• Jerry Turner
    Jerry Turner

‘Where the West Begins’ debates Texas identity

Special to The News

Glen Sample Ely, a documentary scholar, has taken on a major task when challenging the concept of Texas’ identity. Is the state history bound to the South or to the popular belief that it is a western state? After all, Texas raises cotton and had its roots in slavery and segregation, everything makes Texas a southern state. But still others argue that natives and ranching make it a western state. Outside of Texas, people do not know what to make of the Lone Star state. Since not understanding Texas, most if not all scholars and history writers try to forget it. Ely takes the position of a detective or a research doctor by examining Texas’s DNA and discovering the dividing line between West and the East/South is the 100th meridian.

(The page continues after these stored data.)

(* ===== verification/LeaderSchedule.v ===== *)
(** * Leader schedule (consensus/core/src/leader_schedule.rs)

    Election of the leader of a round, and the table that swaps authorities with
    the worst reputation scores for ones with the best. The random number
    generator (the crate [rand]) is a parameter, the class [LeaderRng], with what
    the code relies on in [LeaderRngLaws]. The election under [cfg(test)] is not
    modelled. *)

From S2P Require Import Prelude Committee Block StakeAggregator Commit Store LeaderScoring DagState.

(** [StdRng::from_seed] followed by one draw: the seed is its 32 bytes. *)
Class LeaderRng := {
  (** [choose_multiple_weighted] with the stakes as weights. *)
  rng_choose_multiple_weighted : list N → list (N * N) → N → option (list (N * N));
  (** [SliceRandom::shuffle]. *)
  rng_shuffle : list N → list (N * N) → list (N * N);
  (** [SliceRandom::choose]. *)
  rng_choose : list N → list (N * string * N) → option (N * string * N);
}.

(** Documented behaviour of [rand]: choosing as many elements as there are gives
    a permutation, shuffling permutes, and choosing from a non-empty slice gives
    one of its elements. *)
Class LeaderRngLaws `{LeaderRng} : Prop := {
  rng_choose_multiple_law seed choices n l :
    rng_choose_multiple_weighted seed choices n = Some l → n = lengthN choices → l ≡ₚ choices;
  rng_shuffle_law seed l : rng_shuffle seed l ≡ₚ l;
  rng_choose_law seed l : l ≠ [] → ∃ x, rng_choose seed l = Some x ∧ x ∈ l;
}.

(** [u32::to_le_bytes]. *)
Definition to_le_bytes (x : N) : list N :=
  [x `mod` 256; (x / 256) `mod` 256; (x / 65536) `mod` 256; (x / 16777216) `mod` 256]%N.

Record LeaderSwapTable := mkLeaderSwapTable {
  good_nodes : list (N * string * N);
  bad_nodes : gmap N (string * N);
  table_reputation_scores : ReputationScores;
}.

Definition LeaderSwapTable_default : LeaderSwapTable :=
  mkLeaderSwapTable [] ∅ ReputationScores_default.

(** The loop of [retrieve_first_nodes]: the authorities from the front while
    their accumulated stake stays within the threshold. *)
Fixpoint retrieve_loop (c : Committee) (stake_threshold acc : N) (l : list (N * N)) :
    outcome (list (N * string * N)) :=
  match l with
  | [] => Done []
  | (authority_idx, _) :: l =>
      s ← Committee_stake c authority_idx;
      let acc := acc +₆₄ s in
      if decide ((stake_threshold *₆₄ total_stake c) / 100 < acc)%N then Done []
      else
        a ← authority c authority_idx;
        rest ← retrieve_loop c stake_threshold acc l;
        Done ((authority_idx, hostname a, stake a) :: rest)
  end.

Definition retrieve_first_nodes (c : Committee) (l : list (N * N)) (stake_threshold : N) :
    outcome (list (N * string * N)) :=
  retrieve_loop c stake_threshold 0 l.

(** [.map(..).collect::<BTreeMap<..>>()]. *)
Definition collect_bad_nodes (l : list (N * string * N)) : gmap N (string * N) :=
  foldl (λ m '(idx, name, s), <[idx := (name, s)]> m) ∅ l.

(** Descending by score: [a2.1.cmp(&a1.1)]. *)
Definition score_ge (a b : N * N) : Prop := (b.2 ≤ a.2)%N.

#[export] Instance score_ge_dec : RelDecision score_ge.
Proof. intros ??. unfold score_ge. apply _. Defined.
#[export] Instance score_ge_trans : Transitive score_ge.
Proof. intros ???. unfold score_ge. lia. Qed.
#[export] Instance score_ge_total : Total score_ge.
Proof. intros ??. unfold score_ge. lia. Qed.

Section schedule.
Context `{LeaderRng}.

Definition LeaderSwapTable_new_inner (ctx : Context) (swap_stake_threshold commit_index : N)
    (scores : ReputationScores) : outcome LeaderSwapTable :=
  rassert (swap_stake_threshold ≤ 33)%N;;
  match scores_per_authority scores with
  | [] => Done LeaderSwapTable_default
  | _ =>
      let seed := replicate 28 0%N ++ to_le_bytes commit_index in
      by_score ← authorities_by_score ctx scores;
      rassert (lengthN by_score = Committee_size (committee ctx));;
      let sorted := stable_sort score_ge (rng_shuffle seed by_score) in
      good ← retrieve_first_nodes (committee ctx) sorted swap_stake_threshold;
      bad ← retrieve_first_nodes (committee ctx) (reverse sorted) swap_stake_threshold;
      Done (mkLeaderSwapTable good (collect_bad_nodes bad) scores)
  end.

Definition LeaderSwapTable_new (ctx : Context) (commit_index : N) (scores : ReputationScores) :
    outcome LeaderSwapTable :=
  LeaderSwapTable_new_inner ctx (bad_nodes_stake_threshold (protocol_config ctx)) commit_index scores.

Definition swap (t : LeaderSwapTable) (leader leader_round leader_offset : N) : outcome (option N) :=
  if decide (leader ∈ dom (bad_nodes t)) then
    rassert (leader_offset = 0%N);;
    let seed := replicate 24 0%N ++ to_le_bytes leader_round ++ to_le_bytes leader_offset in
    '(idx, _, _) ← unwrap (rng_choose seed (good_nodes t));
    Done (Some idx)
  else Done None.

Record LeaderSchedule := mkLeaderSchedule {
  leader_swap_table : LeaderSwapTable;
  ls_context : Context;
  num_commits_per_schedule : N;
}.

Definition CONSENSUS_COMMITS_PER_SCHEDULE : N := 300.

Definition LeaderSchedule_new (ctx : Context) (table : LeaderSwapTable) : LeaderSchedule :=
  mkLeaderSchedule table ctx CONSENSUS_COMMITS_PER_SCHEDULE.

Definition elect_leader_stake_based (ls : LeaderSchedule) (round offset : N) : outcome N :=
  let c := committee (ls_context ls) in
  rassert (offset < Committee_size c)%N;;
  let seed := replicate 28 0%N ++ to_le_bytes round in
  let choices := map (λ '(index, a), (index, stake a)) (authorities_iter c) in
  chosen ← unwrap (rng_choose_multiple_weighted seed choices (Committee_size c));
  '(index, _) ← unwrap (chosen !! N.to_nat offset);
  Done index.

Definition elect_leader (ls : LeaderSchedule) (round leader_offset : N) : outcome N :=
  leader ← elect_leader_stake_based ls round leader_offset;
  o ← swap (leader_swap_table ls) leader round leader_offset;
  Done (default leader o).

Definition update_leader_swap_table (ls : LeaderSchedule) (table : LeaderSwapTable) :
    outcome LeaderSchedule :=
  let old_range := commit_range (table_reputation_scores (leader_swap_table ls)) in
  let new_range := commit_range (table_reputation_scores table) in
  (if decide (old_range ≠ CommitRange_default) then
     rassert (CommitRange_is_next_range old_range new_range = true);;
     equal ← CommitRange_is_equal_size old_range new_range;
     rassert (equal = true)
   else Done ());;
  Done (mkLeaderSchedule table (ls_context ls) (num_commits_per_schedule ls)).

Section dag.
Context {S : Type} `{Store S}.
Implicit Types ds : DagState S.

Definition LeaderSchedule_from_store (ctx : Context) ds : outcome LeaderSchedule :=
  info ← recover_last_commit_info ds;
  table ← match info with
    | None => Done LeaderSwapTable_default
    | Some (commit_ref, info) => LeaderSwapTable_new ctx (cref_index commit_ref) (reputation_scores info)
    end;
  (* the count is read for the log *)
  scoring_subdags_count ds;;
  Done (LeaderSchedule_new ctx table).

Definition commits_until_leader_schedule_update (ls : LeaderSchedule) ds : outcome N :=
  subdag_count ← scoring_subdags_count ds;
  rassert (subdag_count ≤ num_commits_per_schedule ls)%N;;
  unwrap (checked_sub (num_commits_per_schedule ls) subdag_count).

Definition update_leader_schedule_v2 (ls : LeaderSchedule) ds : outcome (LeaderSchedule * DagState S) :=
  scores ← calculate_scoring_subdag_scores ds;
  last_commit_index ← scoring_subdag_commit_range ds;
  let ds := clear_scoring_subdag ds in
  ds ← add_commit_info ds scores;
  table ← LeaderSwapTable_new (ls_context ls) last_commit_index scores;
  ls ← update_leader_swap_table ls table;
  Done (ls, ds).

End dag.
End schedule.

(** ** The swap table *)

Section table.
Context (c : Committee) (Hc : committee_ok c).

Definition stakes (l : list N) : N := sumN (stake_of c <$> l).

Lemma stakes_app l k : stakes (l ++ k) = (stakes l + stakes k)%N.
Proof. unfold stakes. by rewrite fmap_app, sumN_app. Qed.

#[export] Instance stakes_perm : Proper (Permutation ==> eq) stakes.
Proof. intros l k Hlk. unfold stakes. by rewrite Hlk. Qed.

Lemma stakes_all : stakes (rangeN 0 (Committee_size c)) = total_stake c.
Proof.
  rewrite (co_total _ Hc), <- set_stake_all. unfold stakes, set_stake, all_authorities.
  by rewrite set_sum_list_to_set by apply NoDup_rangeN.
Qed.

(** The stake limit for a threshold in percent. *)
Definition stake_limit (threshold : N) : N := ((threshold *₆₄ total_stake c) / 100)%N.

Lemma retrieve_loop_spec threshold acc l :
  (∀ a, a ∈ l.*1 → a < Committee_size c)%N →
  (acc + stakes l.*1 < u64_modulus)%N → (acc ≤ stake_limit threshold)%N →
  ∃ r k, retrieve_loop c threshold acc l = Done r ∧ (λ x, x.1.1) <$> r = take k l.*1 ∧
    (acc + stakes (take k l.*1) ≤ stake_limit threshold)%N.
Proof.
  revert acc. induction l as [|[a s] l IH]; intros acc Ha Hb Hacc; cbn [retrieve_loop].
  { exists [], 0. split_and!; [done|done|cbn; lia]. }
  assert (a < Committee_size c)%N as Hlt by (apply Ha; set_solver).
  rewrite Committee_stake_valid by done. run_bind.
  cbn [fmap list_fmap fst] in *. change (stakes (a :: l.*1)) with (stake_of c a + stakes l.*1)%N in Hb.
  rewrite wrap_add_small by lia. case_decide as Hover.
  { exists [], 0. split_and!; [done|done|cbn; lia]. }
  unfold authority, vec_index. unfold Committee_size, lengthN in Hlt.
  destruct (authorities c !! N.to_nat a) as [x|] eqn:Hx; [|apply lookup_ge_None in Hx; lia].
  cbn [unwrap mbind outcome_bind].
  destruct (IH (acc + stake_of c a)%N) as (r & k & -> & Hr & Hk).
  { intros. apply Ha. set_solver. } { lia. } { unfold stake_limit. lia. }
  exists ((a, hostname x, stake x) :: r), (S k). run_bind. split; [done|].
  cbn [fmap list_fmap fst take]. split; [by f_equal|].
  change (stakes (a :: take k l.*1)) with (stake_of c a + stakes (take k l.*1))%N. lia.
Qed.

Lemma stake_limit_bound threshold : (threshold ≤ 33)%N → (100 * stake_limit threshold ≤ 33 * total_stake c)%N.
Proof.
  intros Ht. unfold stake_limit.
  etrans; [apply N.Div0.mul_div_le|]. unfold wrap_mul. etrans; [apply N.Div0.mod_le|].
  apply N.mul_le_mono_r. done.
Qed.

(** A prefix and a suffix of all authorities, each within a third of the stake,
    do not meet. *)
Lemma prefix_suffix_disjoint L k j threshold :
  L ≡ₚ rangeN 0 (Committee_size c) → (threshold ≤ 33)%N →
  (stakes (take k L) ≤ stake_limit threshold)%N →
  (stakes (take j (reverse L)) ≤ stake_limit threshold)%N →
  ∀ a, a ∈ take k L → a ∈ take j (reverse L) → False.
Proof.
  intros HL Ht Hk Hj a Ha Ha'. assert (NoDup L) as Hnd by (rewrite HL; apply NoDup_rangeN).
  rewrite take_reverse in Ha', Hj. rewrite elem_of_reverse in Ha'. rewrite (reverse_Permutation (drop _ L)) in Hj.
  apply elem_of_take in Ha as (i & Hi & Hik). apply list_elem_of_lookup in Ha' as (i' & Hi').
  rewrite lookup_drop in Hi'. assert (i = length L - j + i') as -> by (by eapply NoDup_lookup).
  pose proof (stakes_app (take k L) (drop k L)) as Hsplit. rewrite take_drop in Hsplit.
  assert (stakes (drop k L) ≤ stakes (drop (length L - j) L))%N as Hsuf.
  { rewrite <- (take_drop (k - (length L - j)) (drop (length L - j) L)), stakes_app, drop_drop.
    replace (length L - j + (k - (length L - j))) with k by lia. lia. }
  assert (stakes L = total_stake c) as Htot by (rewrite HL; apply stakes_all).
  pose proof (stake_limit_bound _ Ht). pose proof (co_pos _ Hc). lia.
Qed.

End table.

Section table_correct.
Context `{LeaderRngLaws}.

Lemma authorities_by_score_spec ctx scores :
  lengthN (scores_per_authority scores) = Committee_size (committee ctx) →
  authorities_by_score ctx scores =
    Done (zip (rangeN 0 (Committee_size (committee ctx))) (scores_per_authority scores)).
Proof.
  intros Hlen. unfold authorities_by_score. rewrite Hlen.
  rewrite (mapM_done _ id).
  - by rewrite list_fmap_id.
  - intros [a s] Ha%elem_of_zip_l%elem_of_rangeN. unfold to_authority_index.
    rewrite decide_True by lia. done.
Qed.

(** Score of an authority. *)
Definition score_of (scores : ReputationScores) (a : N) : N :=
  default 0%N (scores_per_authority scores !! N.to_nat a).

“Where the West Begins” is a book written by Glen Sample Ely and published by Texas Tech University. It will make the reader take several steps back to reconsider how Texas and its history has been thought. The author spent much time considering the racial prejudice of West and East Texas. He found that most whites considered Hispanics and African Americans as inferior. They were mistreated regardless of geographical location. In the West, since Hispanics, or Mexicans as they were commonly called, were limited to servant jobs or other poor occupations. White men coming to the West found a real shortage of marriage-eligible white women so they took in or married Hispanics females. In the East, Blacks were treated in much the same way, but few were married.